Saved entries
________

Lemma final_cons n l d : final (n :: l) d = final l n.1.
Proof. unfold final. destruct l; [done |]. by rewrite list.last_cons_cons; destruct (list.last _) eqn:E; [| apply last_None in E]. Qed.

Lemma final_app l1 l2 d : final (l1 ++ l2) d = final l2 (final l1 d).
Proof. revert d. induction l1 as [|n l1 IH]; intros d; [done |]. cbn [app]. by rewrite !final_cons, IH. Qed.

Lemma linked_app m l1 : forall before l2 after,
  linked m before (l1 ++ l2) after <-> linked m before l1 (first l2 after) /\ linked m (final l1 before) l2 after.
Proof.
  induction l1 as [|n l1 IH]; intros before l2 after; [cbn; tauto |]. cbn [app linked].
  rewrite IH, first_node_app, final_cons. tauto.
Qed.

Lemma linked_frame m m' l : forall before after,
  (forall a, a ∈ l.*1 -> m' !! a = m !! a) -> linked m before l after -> linked m' before l after.
Proof.
  induction l as [|n l IH]; intros before after F; [done |]. intros [P L]. split.
  - rewrite F; [done | apply list_elem_of_here].
  - apply IH; [| done]. intros a Ha. apply F. by apply list_elem_of_further.
Qed.

Lemma linked_insert m a p l before after :
  a ∉ l.*1 -> linked m before l after -> linked (<[a := p]> m) before l after.
Proof. intros N. apply linked_frame. intros x Hx. apply lookup_insert_ne. by intros ->. Qed.

Lemma linked_delete m a l before after :
  a ∉ l.*1 -> linked m before l after -> linked (delete a m) before l after.
Proof. intros N. apply linked_frame. intros x Hx. apply lookup_delete_ne. by intros ->. Qed.

Lemma linked_lookup m l before after a : linked m before l after -> a ∈ l.*1 -> is_Some (m !! a).
Proof.
  revert before. induction l as [|n l IH]; intros before L Ha; [by apply not_elem_of_nil in Ha |]. destruct L as [P L].
  cbn in Ha. apply elem_of_cons in Ha as [-> | Ha]; [by rewrite P | by apply (IH n.1)].
Qed.

Lemma first_in (l : list node) d : first l d = d \/ first l d ∈ l.*1.
Proof. destruct l; [by left | right; apply list_elem_of_here]. Qed.

Lemma final_in (l : list node) d : l <> [] -> final l d ∈ l.*1.
Proof.
  intros N. unfold final. destruct (list.last l) as [n|] eqn:E; [| by apply last_None in E].
  apply last_Some in E as [l' ->]. rewrite fmap_app. apply elem_of_app. right. apply list_elem_of_here.
Qed.

Lemma find_loop_spec m k l : forall fuel before, linked m before l 0 -> 0 ∉ l.*1 -> (length l <= fuel)%nat ->
  match find_loop fuel k (first l 0) m with
  | Ok a => (a = 0 /\ forall n, n ∈ l -> n.2.1 <> k) \/
            (exists l1 v l2, l = l1 ++ (a, (k, v)) :: l2 /\ forall n, n ∈ l1 -> n.2.1 <> k)
  | Fault _ => False
  end.
Proof.
  induction l as [|[a [k' v]] l IH]; intros fuel before L N Le.
  - destruct fuel; cbn; left; (split; [done |]); intros n Hn; by apply not_elem_of_nil in Hn.
  - destruct fuel as [|fuel]; [cbn in Le; lia |]. destruct L as [P L]. cbn [first fst snd find_loop] in *.
    cbn in N. apply not_elem_of_cons in N as [Na N]. rewrite (proj2 (Z.eqb_neq a 0)) by done.
    unfold pair_at. rewrite P. cbn [mbind result_bind key next]. destruct (Z.eqb_spec k' k) as [-> | Nk].
    + right. exists [], v, l. split; [done |]. intros n Hn. by apply not_elem_of_nil in Hn.
    + specialize (IH fuel a L N). cbn in Le. specialize (IH ltac:(lia)).
      destruct (find_loop fuel k (first l 0) m) as [a1|]; [| done].
      destruct IH as [[-> A] | (l1 & v1 & l2 & -> & A)].
      * left. split; [done |]. intros n Hn. apply elem_of_cons in Hn as [-> | Hn]; [done | by apply A].
      * right. exists ((a, (k', v)) :: l1), v1, l2. split; [done |].
        intros n Hn. apply elem_of_cons in Hn as [-> | Hn]; [done | by apply A].
Qed.
(** ** Requests *)

(** the invariant and a connection that is allocated *)
Definition working (n : nat) (used : gset Z) (c : Z) (M : ConnectionManager) : Prop := driver_inv n used M /\ live M c.

Lemma working_step ok n used c M r : working n used c M -> safe ok (grown M) r -> safe ok (working n used c) r.
Proof.
  intros [I L] S. eapply safe_mono; [exact S |]. intros M' G. split; [by apply (grown_inv n used M) | by apply G].
Qed.

(** the invariant after a request *)
Definition after_request (n : nat) (used : gset Z) (o : answers) (M : ConnectionManager) : Prop :=
  driver_inv (S n) (used ∪ list_to_set (space o)) M.

Lemma after_unchanged n used o M : driver_inv n used M -> after_request n used o M.
Proof. apply driver_inv_mono; [lia | apply union_subseteq_l]. Qed.

Lemma state_change_safe n used o r c s M : working n used c M -> fresh_space used o ->
  safe (permitted o r) (after_request n used o) (SetConnectionState o c s M).
Proof.
  intros [I L] F. eapply safe_mono; [apply (SetConnectionState_safe _ n used); try done; intros K; by right |].
  intros M' I'. eapply driver_inv_mono; [| | exact I']; [lia | done].
Qed.

Lemma nodes_changed n used M M' kvs : driver_inv n used M -> nodes_inv M' kvs -> event_list M' = event_list M ->
  event_handler_manager M' = event_handler_manager M -> driver_inv n used M'.
Proof. intros (_ & E & Hh) I El Eh. split_and!; [by exists kvs | by rewrite El | by rewrite Eh]. Qed.
(* ===== verification/PolledQueue.v ===== *)
(** * The queue of a driver that is polled

    The registry and the file driver queue an event only while their client
    keeps asking, hand the queue over on request, and drop it by a timer when
    the client falls silent. *)
From Stdlib Require Import ZArith Lia.
From stdpp Require Import base gmap list strings numbers.
From S2P Require Import Prelude DriverEvents.

Local Open Scope Z_scope.

Definition USERSPACE_CONNECTION_TIMEOUT : Z := 10.

(** times are seconds in a ULONG *)
Record queue_manager (E : Type) := mkManager { lQueuedEvents : list E; lastContactTime : Z }.
Arguments mkManager {E}.
Arguments lQueuedEvents {E}.
Arguments lastContactTime {E}.

Definition since_contact {E} (now : Z) (d : queue_manager E) : Z := u32 (now - lastContactTime d).

Definition UpdateLastContactTime {E} (now : Z) (d : queue_manager E) : queue_manager E := mkManager (lQueuedEvents d) now.

Definition ConnectionChecker {E} (now : Z) (d : queue_manager E) : queue_manager E :=
  if USERSPACE_CONNECTION_TIMEOUT + USERSPACE_CONNECTION_TIMEOUT / 2 <? since_contact now d
  then mkManager [] (lastContactTime d) else d.

(** ** Runs of the queue *)

(** an event is offered, the client asks, the timer ticks *)
Inductive queue_step (E : Type) := Offer (now : Z) (e : E) | Ask (now : Z) | Tick (now : Z).
Arguments Offer {E}.
Arguments Ask {E}.
Arguments Tick {E}.

Definition enqueue {E} (now : Z) (e : E) (d : queue_manager E) : queue_manager E :=
  if since_contact now d <=? USERSPACE_CONNECTION_TIMEOUT then mkManager (lQueuedEvents d ++ [e]) (lastContactTime d) else d.

Section Runs.
Context {E : Type} `{DriverRecord E} {St : Type} (body : E -> St -> result St) (bufferSpace : nat).

(** a request: the contact is renewed, the monitor walks what it gets *)
Definition driver_request (now : Z) (d : queue_manager E) (s : St) : result (queue_manager E * St) :=
  let d := UpdateLastContactTime now d in
  r ← poll bufferSpace (lQueuedEvents d) body s;
  Ok (mkManager r.1 (lastContactTime d), r.2).

Definition queue_do (x : queue_step E) (d : queue_manager E) (s : St) : result (queue_manager E * St) :=
  match x with
  | Offer now e => Ok (enqueue now e d, s)
  | Ask now => driver_request now d s
  | Tick now => Ok (ConnectionChecker now d, s)
  end.

Fixpoint queue_run (xs : list (queue_step E)) (d : queue_manager E) (s : St) : result (queue_manager E * St) :=
  match xs with
  | [] => Ok (d, s)
  | x :: xs' => r ← queue_do x d s; queue_run xs' r.1 r.2
  end.

Lemma queue_run_app xs ys d s :
  queue_run (xs ++ ys) d s = (r ← queue_run xs d s; queue_run ys r.1 r.2).
Proof.
  revert d s. induction xs as [|x xs IH]; intros d s; [done |]. cbn [app queue_run].
  destruct (queue_do x d s) as [[d1 s1]|]; cbn [mbind result_bind fst snd]; [apply IH | done].
Qed.

Lemma queue_run_one x d s : queue_run [x] d s = queue_do x d s.
Proof. cbn [queue_run]. by destruct (queue_do x d s) as [[]|]. Qed.
End Runs.

(** ** What gets through *)

(** the events offered no more than the timeout after a request, in order *)
Fixpoint accepted {E} (last : Z) (xs : list (queue_step E)) : list E :=
  match xs with
  | [] => []
  | Offer now e :: xs' =>
    if u32 (now - last) <=? USERSPACE_CONNECTION_TIMEOUT then e :: accepted last xs' else accepted last xs'
  | Ask now :: xs' => accepted now xs'
  | Tick _ :: xs' => accepted last xs'
  end.

(** the timer finds the client in contact *)
Fixpoint in_contact {E} (last : Z) (xs : list (queue_step E)) : Prop :=
  match xs with
  | [] => True
  | Tick now :: xs' => u32 (now - last) <= 15 /\ in_contact last xs'
  | Ask now :: xs' => in_contact now xs'
  | Offer _ _ :: xs' => in_contact last xs'
  end.

Fixpoint last_contact {E} (last : Z) (xs : list (queue_step E)) : Z :=
  match xs with
  | [] => last
  | Ask now :: xs' => last_contact now xs'
  | _ :: xs' => last_contact last xs'
  end.

Lemma accepted_cons {E} (x : queue_step E) xs last :
  accepted last (x :: xs) = accepted last [x] ++ accepted (last_contact last [x]) xs.
Proof. destruct x; cbn; [| done | done]. by destruct (_ <=? _). Qed.

Definition event_fits {E} `{DriverRecord E} (event_ok : E -> Prop) (bufferSpace : nat) (e : E) : Prop :=
  event_ok e /\ (length (pooled e) <= bufferSpace)%nat.

Section Through.
Context {E : Type} `{DriverLaws E event_ok} {St : Type} (body : E -> St -> result St) (bufferSpace : nat).

(** at any time what was handled and what is queued make up the accepted
    events *)
Lemma queue_run_spec xs : forall d s,
  in_contact (lastContactTime d) xs ->
  Forall (event_fits event_ok bufferSpace) (lQueuedEvents d ++ accepted (lastContactTime d) xs) ->
  exists handled queued,
    lQueuedEvents d ++ accepted (lastContactTime d) xs = handled ++ queued /\
    queue_run body bufferSpace xs d s =
      (s' ← handle_events body handled s; Ok (mkManager queued (last_contact (lastContactTime d) xs), s')).
Proof.
  induction xs as [|x xs IH]; intros d s C B.
  { exists [], (lQueuedEvents d). cbn. rewrite app_nil_r. by destruct d. }
  rewrite accepted_cons, app_assoc in *. cbn [queue_run queue_do]. destruct x as [now e|now|now].
  - cbn [queue_do mbind result_bind fst snd]. unfold enqueue, since_contact. cbn [accepted last_contact in_contact] in *.
    destruct (_ <=? _); [exact (IH (mkManager _ (lastContactTime d)) s C B) | rewrite app_nil_r in *; exact (IH d s C B)].
  - cbn [accepted last_contact in_contact queue_do] in *. rewrite app_nil_r in *. unfold driver_request.
    cbn [UpdateLastContactTime lQueuedEvents lastContactTime].
    assert (Fq : Forall event_ok (lQueuedEvents d)).
    { apply Forall_app in B as [B _]. eapply list.Forall_impl; [exact B |]. by intros e []. }
    destruct (poll_spec bufferSpace (lQueuedEvents d) body s Fq) as (taken & rest & Q & P & _).
    rewrite Q in *. rewrite P.
    assert (Br : Forall (event_fits event_ok bufferSpace) (rest ++ accepted now xs))
      by (rewrite <- app_assoc in B; by apply Forall_app in B as [_ B]).
    destruct (handle_events body taken s) as [s1|] eqn:T.
    + destruct (IH (mkManager rest now) s1 C Br) as (h & q & Eq & R). cbn [lQueuedEvents lastContactTime] in Eq, R.
      exists (taken ++ h), q. split; [by rewrite <- !app_assoc, Eq |]. by rewrite handle_events_app, T.
    + exists (taken ++ rest), (accepted now xs). split; [done |]. by rewrite handle_events_app, T.
  - cbn [in_contact] in C. destruct C as [Ct C]. cbn [accepted last_contact queue_do] in *. rewrite app_nil_r in *.
    unfold ConnectionChecker, since_contact. rewrite (proj2 (Z.ltb_ge _ _)) by exact Ct. exact (IH d s C B).
Qed.

Lemma asks_spec n now queue s : forall last,
  queue_run body bufferSpace (replicate n (Ask now)) (mkManager queue last) s =
  (r ← polls n bufferSpace queue body s; Ok (mkManager r.1 (if n is O then last else now), r.2)).
Proof.
  revert queue s. induction n as [|n IH]; intros queue s last; [done |].
  cbn [replicate queue_run queue_do polls]. unfold driver_request. cbn [UpdateLastContactTime lQueuedEvents lastContactTime].
  destruct (poll bufferSpace queue body s) as [[q s1]|]; [| done]. cbn [mbind result_bind fst snd].
  rewrite IH. by destruct n.
Qed.

(** with enough requests at the end every accepted event is handled, once and
    in order *)
Lemma queue_flush xs n now last s :
  in_contact last xs -> Forall (event_fits event_ok bufferSpace) (accepted last xs) -> (length (accepted last xs) <= n)%nat -> (0 < n)%nat ->
  queue_run body bufferSpace (xs ++ replicate n (Ask now)) (mkManager [] last) s =
  (s' ← handle_events body (accepted last xs) s; Ok (mkManager [] now, s')).
Proof.
  intros C B L P. rewrite queue_run_app.
  destruct (queue_run_spec xs (mkManager [] last) s C B) as (handled & queued & Eq & ->).
  cbn [lQueuedEvents lastContactTime app] in Eq. rewrite Eq in *. rewrite handle_events_app.
  destruct (handle_events body handled s) as [s1|]; [| done]. cbn [mbind result_bind fst snd].
  apply Forall_app in B as [_ B]. rewrite length_app in L.
  rewrite asks_spec, polls_spec; [| | | lia].
  - destruct (handle_events body queued s1); [| done]. cbn [mbind result_bind fst snd]. by destruct n; [lia |].
  - eapply list.Forall_impl; [exact B |]. by intros ? [].
  - eapply list.Forall_impl; [exact B |]. by intros ? [].
Qed.
End Through.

________

→ AIM OF THE TASK
Your answer should consist of the lines above that hold the word "Context", copied exactly.

→ REPLY
Context {E : Type} `{DriverRecord E} {St : Type} (body : E -> St -> result St) (bufferSpace : nat).
Context {E : Type} `{DriverLaws E event_ok} {St : Type} (body : E -> St -> result St) (bufferSpace : nat).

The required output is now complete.